LES BELLES PROMESSES DE L’INVESTISSEMENT A IMPACT

Alors que dans les pays développés les électeurs votent de plus en plus contre une globalisation du marché mondial qui écrase les classes moyennes, la finance s’interroge. Une des réponses ne serait-elle pas d’orienter l’investissement vers des placements conciliant rentabilité et « sens » ? « L’investissement à impact » commence à se développer sur la scène mondiale.

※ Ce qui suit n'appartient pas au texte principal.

(* ===== verification/Testnet.v ===== *)
(** * Sending one message over a test network ([examples/testnet_send.rs])

    The example program reads a signed directory, draws two keys, and sends one
    sealed message through three of the relays listed.  Signed directories
    belong to [crypto_gotham::directory] and are an interface. *)

From stdpp Require Import pretty.
From S2P Require Import Prelude Text Fs F64 Rand Gotham Wire Services Process Client Messages.
From S2P Require Delay RateLimit Cover.

(** [crypto_gotham::directory]: [sign_directory relays valid key] is
    [DirectoryDoc::new] and [SignedDirectory::sign]. *)
Class SignedDirectories (R : Type) `{!Directory R} := {
  SignedDirectory : Type;
  doc_relays : SignedDirectory -> list RelayDescriptor;
  sign_directory : list RelayDescriptor -> Z -> list byte -> option SignedDirectory;
  to_json_pretty : SignedDirectory -> option (list byte);
  from_json : list byte -> option SignedDirectory;
  verifying_key : list byte -> list byte;
  verify : SignedDirectory -> list byte -> bool;
  (** the [Debug] form of the tier *)
  tier_debug : RelayDescriptor -> str;
}.

Class SignedDirectoriesLaws (R : Type) `{!Directory R, !SignedDirectories R} : Prop := {
  doc_relays_signed : forall relays valid key d,
    sign_directory relays valid key = Some d -> doc_relays d = relays;
  from_json_to_json : forall d raw, to_json_pretty d = Some raw -> from_json raw = Some d;
}.

(** Why the program ends with an error. *)
Inductive problem : Type :=
| Usage
| NotRead (e : io_error)
| NotParsed
| NoClient (e : TransportError)
| NotSent (e : ClientError).

Definition usage : str := lit "usage: testnet_send <directory.json>".
Definition body : list byte := lit "hello over a real 3-process Gotham testnet".
Definition sent_line : str :=
  lit "send_sealed OK — the entry relay accepted the packet; check the relay logs for the entry → mix → exit traversal.".

(** The text; that of a parse error ends with what the crate says. *)
Definition problem_text `{!ForeignTexts, !Gotham} (parse_text : str) (p : problem) : str :=
  match p with
  | Usage => usage
  | NotRead e => lit (msg e)
  | NotParsed => lit "parse directory: " ++ parse_text
  | NoClient e => transport_text e
  | NotSent e => lit "send_sealed: " ++ client_text e
  end.

Section example.
Context `{!Gotham} {R : Type} `{!Rng R, !Route R, !Delay.Libm, !Directory R, !Sealed R, !SignedDirectories R}.
Context (net : RateLimit.IpAddr * Z -> list byte -> list byte -> list byte -> result TransportError unit).

Definition loaded_lines (path : str) (relays : list RelayDescriptor) : list str :=
  (lit "loaded " ++ integer (zlen relays) ++ lit " relays from " ++ path ++ lit ":") ::
  map (fun r => lit "  " ++ tier_debug r ++ lit "  " ++ relay_addr r) relays.

(** What it prints, and how it ends; [None] is a panic.  [args] are the command
    line, the program's name first; the generators are the operating system's,
    as the keys and the handshake find it. *)
Definition testnet_send (args : list str) (fault : string -> option io_error) (fs : gmap string file)
    (endpoint : result TransportError unit) (rng os_rng : R) : list str * option (result problem unit) :=
  match args !! 1%nat with
  | None => ([], Some (Err Usage))
  | Some path =>
      match read (fault (unlit path)) fs (unlit path) with
      | Err e => ([], Some (Err (NotRead e)))
      | Ok raw =>
          match from_json raw with
          | None => ([], Some (Err NotParsed))
          | Some signed =>
              let relays := doc_relays signed in
              let lines := loaded_lines path relays in
              let '(recipient_pk, rng) := Cover.random_public_key rng in
              let '(sender_pk, rng) := Cover.random_public_key rng in
              match new endpoint with
              | Err e => (lines, Some (Err (NoClient e)))
              | Ok client =>
                  match (send_sealed net client relays 3 recipient_pk sender_pk body rng os_rng).1 with
                  | None => (lines, None)
                  | Some (Err e) => (lines, Some (Err (NotSent e)))
                  | Some (Ok _) => (lines ++ [sent_line], Some (Ok tt))
                  end
              end
          end
      end
  end.
End example.

(** ** Theorems *)
Section example_facts.
Context `{!Gotham, !GothamLaws} {R : Type}
  `{!Rng R, !RngLaws R, !Route R, !RouteLaws R, !Delay.Libm, !Delay.LibmLaws, !Directory R,
    !DirectoryLaws R, !Sealed R, !SealedLaws R, !SignedDirectories R, !SignedDirectoriesLaws R}.
Context (net : RateLimit.IpAddr * Z -> list byte -> list byte -> list byte -> result TransportError unit).

Lemma default_client_mean : is_u64 (mean_hop_delay_micros default_client).
Proof. by vm_compute. Qed.

Lemma send_sealed_total c relays n pk sender msg (rng os_rng : R) :
  is_u64 (mean_hop_delay_micros c) ->
  exists res rng', send_sealed net c relays n pk sender msg rng os_rng = (Some res, rng').
Proof.
  intros Hm. unfold send_sealed. destruct (seal_and_frame _ _ _ _) as [[framed|e] rng1]; [|eauto].
  by apply send_total.
Qed.

(** What a successful sealed send handed to the network. *)
Lemma send_sealed_shipped c relays n sk sender msg (rng os_rng : R) :
  (send_sealed net c relays n (public_key sk) sender msg rng os_rng).1 = Some (Ok tt) ->
  exists hops ds pkt framed, length hops = n /\ shipped (R := R) net os_rng hops ds framed pkt /\
    unsealing_delivery_handler sk (padded framed) = Some (sender, msg).
Proof.
  unfold send_sealed. destruct (seal_and_frame _ _ _ _) as [[framed|] rng1] eqn:Hf; [|done].
  destruct (send net c relays n framed rng1 os_rng) as [res rng2] eqn:Hs. simpl. intros ->.
  apply send_shipped in Hs as (hops & rng3 & ds & pkt & _ & Hn & _ & _ & Hsh). exists hops, ds, pkt, framed.
  split; [done|]. split; [done|]. by eapply sealed_opens.
Qed.

(** The example sends what it says: given a directory that was signed and stored
    as JSON it prints the relays of that directory and never panics; and when it
    reports success, the packet it gave the network travels three relays, the
    last of which delivers the body, sealed for the key it drew. *)
Theorem testnet_send_delivers args path fs raw m relays valid key d (rng os_rng : R) :
  args !! 1%nat = Some path -> fs !! unlit path = Some (File raw m) ->
  sign_directory relays valid key = Some d -> to_json_pretty d = Some raw ->
  exists res, testnet_send net args (fun _ => None) fs (Ok tt) rng os_rng =
    (loaded_lines path relays ++ match res with Ok _ => [sent_line] | Err _ => [] end, Some res) /\
  match res with
  | Ok _ => exists hops ds pkt sk sender framed, length hops = 3%nat /\ shipped (R := R) net os_rng hops ds framed pkt /\
      unsealing_delivery_handler sk (padded framed) = Some (sender, body)
  | Err e => exists why, e = NotSent why
  end.
Proof.
  intros Hargs Hfs Hd Hraw. unfold testnet_send. rewrite Hargs. unfold read. rewrite Hfs. simpl.
  rewrite (from_json_to_json _ _ Hraw), (doc_relays_signed _ _ _ _ Hd).
  unfold Cover.random_public_key. destruct (fill_bytes 32 rng) as [rk rng1].
  destruct (fill_bytes 32 rng1) as [sk rng2].
  destruct (send_sealed_total default_client relays 3 (public_key rk) (public_key sk) body rng2 os_rng
    default_client_mean) as (res & rng3 & Hs).
  pose proof (send_sealed_shipped default_client relays 3 rk (public_key sk) body rng2 os_rng) as Hsh.
  rewrite Hs in Hsh |- *. simpl in *. destruct res as [[]|e].
  - exists (Ok tt). split; [done|]. destruct (Hsh eq_refl) as (hops & ds & pkt & framed & ? & ? & ?). eauto 10.
  - exists (Err (NotSent e)). rewrite app_nil_r. eauto.
Qed.
End example_facts.

(** ** A concrete run *)
Module TestnetDemo.
#[local] Existing Instances Toy.gotham counter_rng Delay.coarse_libm ToyDirectory.directory.
#[local] Instance toy_route : Route Z := Toy.route Z.

(** Short envelopes, since the packets of the toy format are small. *)
#[local] Instance short_sealed : Sealed Z :=
  @Build_Sealed Z Toy.gotham (fun rng pk sender body => (Ok (sender ++ body), rng))
    (fun _ env => Ok (take 32 env, drop 32 env)).

#[local] Instance descriptor_eq_dec : EqDecision ToyDirectory.descriptor.
Proof. solve_decision. Defined.

(** A directory is the numbers of its relays and the signer's key, one byte
    each. *)
Record signed : Type := mkSigned { sg_relays : list ToyDirectory.descriptor; sg_key : list byte }.

Definition directories : SignedDirectories Z := {|
  SignedDirectory := signed;
  doc_relays := sg_relays;
  sign_directory := fun relays _ key => if (length key =? 1)%nat then Some (mkSigned relays key) else None;
  to_json_pretty := fun d =>
    if decide (Forall (fun r => r = ToyDirectory.mkDescriptor (byte_to_Z (byte_of_Z (ToyDirectory.d_sk r))) false) (sg_relays d))
    then if (length (sg_key d) =? 1)%nat
         then Some (sg_key d ++ map (fun r => byte_of_Z (ToyDirectory.d_sk r)) (sg_relays d)) else None
    else None;
  from_json := fun raw =>
    match raw with
    | k :: l => Some (mkSigned (map (fun b => ToyDirectory.mkDescriptor (byte_to_Z b) false) l) [k])
    | [] => None
    end;
  verifying_key := fun key => key;
  verify := fun d key => bool_decide (sg_key d = key);
  tier_debug := fun _ => lit "Mix";
|}.

Lemma directories_laws : @SignedDirectoriesLaws Z _ directories.
Proof.
  split; simpl.
  - intros relays valid key d. case_match; [|done]. by intros [= <-].
  - intros [relays key] raw. simpl. case_decide as Hr; [|done].
    destruct key as [|k [|? ?]]; simpl; [done| |done]. intros [= <-]. simpl. do 2 f_equal.
    rewrite map_map. induction Hr as [|r relays Hr _ IH]; simpl; [done|]. by rewrite <- Hr, IH.
Qed.
#[local] Existing Instance directories.

Definition disk : gmap string file := {[ "dir.json"%string := File [x09; x01; x02; x03] 420 ]}.

Definition run (args : list string) : list str * option (result problem unit) :=
  testnet_send ClientDemo.open_net (map lit args) (fun _ => None) disk (Ok tt) 0 0.

Example runs :
  (run ["testnet_send"]).2 = Some (Err Usage) /\
  (run ["testnet_send"; "x"]).2 = Some (Err (NotRead (IoError NotFound "No such file or directory"))) /\
  run ["testnet_send"; "dir.json"] =
    (map lit ["loaded 3 relays from dir.json:"; "  Mix  10.0.0.1:9001"; "  Mix  10.0.0.1:9001";
              "  Mix  10.0.0.1:9001"] ++ [sent_line], Some (Ok tt)).
Proof. vm_compute. done. Qed.
End TestnetDemo.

Selon le Global Impact Investment Network, basé à New-York, l’investissement à impact représente déjà 500 milliards de dollars par an. C’est à la fois beaucoup et peu (1/70 des investissements mondiaux). Au-delà d’un chiffre, la question est de savoir ce qu’il couvre vraiment. L’investissement en faveur de startups technologiques innovantes ? La politique d’investissement de certaines collectivités publiques ? Les ambitions de la nouvelle Commission Européenne qui veut faire du Vieux-Continent le premier de la planète à avoir un bilan carbone neutre en 2050 ? Celui des entreprises, petites et grandes, guidées par la RSE (Responsabilité Sociale d’Entreprise), qui réorientent une part croissante de leurs investissements en faveur de solutions plus durables pour l’environnement ?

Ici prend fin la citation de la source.